Dora, by Brazilian wonder Bianca Pinheiro, is not yet available in English (if Pinheiro keeps growing, in about 15 years Fantagraphics or Drawn & Quarterly will print it in a big book called “Bianca Pinheiro: The Early Years”). It is kind of pointless to review a book most of my readers won’t be able to read (but it’s also liberating: there are spoilers galore, I doubt you’ll remember them in 15 years), so I’ll try to soften the blow by recommending her ongoing webcomic: Bear (https://tapastic.com/episode/37941), which is available in English. It is a true all-ages comic about a girl (Raven) and a bear (Dimas) looking for her parents. If you have kids, you can read it with them, and if you don’t, you can read it anyway and still be charmed. If you want one quick look to know if it is for you, try this already classic page (all you need to know is that Raven and Dimas met an oracle – Bianca, of course – who has all the answers in her storyboard book): https://tapastic.com/episode/46001
I’ve said that parents and kids should read Bear together, and the relationship between a Mother and her Daughter is at the heart of another early project by Pinheiro: Dora (her first original graphic novel, independently published in 2014 and recently rereleased by a proper publisher). But Dora is a completely different beast: it is a horror comic.
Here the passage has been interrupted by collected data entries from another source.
Definition set_active_message_chars (v : usize) (m : CompactionManager)
    : CompactionManager := {|
  cm_compacted_count := cm_compacted_count m; cm_active_summary := cm_active_summary m;
  cm_active_message_chars := v; cm_active_message_chars_dirty := cm_active_message_chars_dirty m;
  cm_pending_task := cm_pending_task m; cm_pending_trigger := cm_pending_trigger m;
  cm_pending_cutoff := cm_pending_cutoff m; cm_total_turns := cm_total_turns m;
  cm_suppress_compaction_until_new_message := cm_suppress_compaction_until_new_message m;
  cm_token_budget := cm_token_budget m; cm_observed_input_tokens := cm_observed_input_tokens m;
  cm_last_compaction := cm_last_compaction m; cm_mode := cm_mode m;
  cm_compaction_config := cm_compaction_config m; cm_token_history := cm_token_history m;
  cm_turns_since_last_compact := cm_turns_since_last_compact m;
  cm_embedding_history := cm_embedding_history m;
  cm_semantic_embed_cache := cm_semantic_embed_cache m;
  cm_semantic_embed_cache_counter := cm_semantic_embed_cache_counter m;
|}.

Definition set_active_message_chars_dirty (v : bool) (m : CompactionManager)
    : CompactionManager := {|
  cm_compacted_count := cm_compacted_count m; cm_active_summary := cm_active_summary m;
  cm_active_message_chars := cm_active_message_chars m; cm_active_message_chars_dirty := v;
  cm_pending_task := cm_pending_task m; cm_pending_trigger := cm_pending_trigger m;
  cm_pending_cutoff := cm_pending_cutoff m; cm_total_turns := cm_total_turns m;
  cm_suppress_compaction_until_new_message := cm_suppress_compaction_until_new_message m;
  cm_token_budget := cm_token_budget m; cm_observed_input_tokens := cm_observed_input_tokens m;
  cm_last_compaction := cm_last_compaction m; cm_mode := cm_mode m;
  cm_compaction_config := cm_compaction_config m; cm_token_history := cm_token_history m;
  cm_turns_since_last_compact := cm_turns_since_last_compact m;
  cm_embedding_history := cm_embedding_history m;
  cm_semantic_embed_cache := cm_semantic_embed_cache m;
  cm_semantic_embed_cache_counter := cm_semantic_embed_cache_counter m;
|}.

Definition set_pending_task (v : option CompactionTask) (m : CompactionManager)
    : CompactionManager := {|
  cm_compacted_count := cm_compacted_count m; cm_active_summary := cm_active_summary m;
  cm_active_message_chars := cm_active_message_chars m;
  cm_active_message_chars_dirty := cm_active_message_chars_dirty m; cm_pending_task := v;
  cm_pending_trigger := cm_pending_trigger m; cm_pending_cutoff := cm_pending_cutoff m;
  cm_total_turns := cm_total_turns m;
  cm_suppress_compaction_until_new_message := cm_suppress_compaction_until_new_message m;
  cm_token_budget := cm_token_budget m; cm_observed_input_tokens := cm_observed_input_tokens m;
  cm_last_compaction := cm_last_compaction m; cm_mode := cm_mode m;
  cm_compaction_config := cm_compaction_config m; cm_token_history := cm_token_history m;
  cm_turns_since_last_compact := cm_turns_since_last_compact m;
  cm_embedding_history := cm_embedding_history m;
  cm_semantic_embed_cache := cm_semantic_embed_cache m;
  cm_semantic_embed_cache_counter := cm_semantic_embed_cache_counter m;
|}.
Most reviewers insist on calling the Daughter Dora, but she’s never called by any name in the comic (even if Mother says, once: “she has a name”). She’s called daughter, she, girl, witch and monster. I’ll call her Daughter (occasionally, she), because I’m nice and as far as I’m concerned Dora may very well be the Mother (but I’ll call her Mother). Maybe Pinheiro is simply playing with the words “dor” (Portuguese for “pain”; “a dor” meaning “the pain”) or “adora” (“adores”). Anyway, Daughter was always special. She never cried and never spoke a word. Now she’s a teenager, and missing, and Mother tells her story to a Police Detective. 15 people are dead and the Detective (and everybody else) believes that Daughter is responsible.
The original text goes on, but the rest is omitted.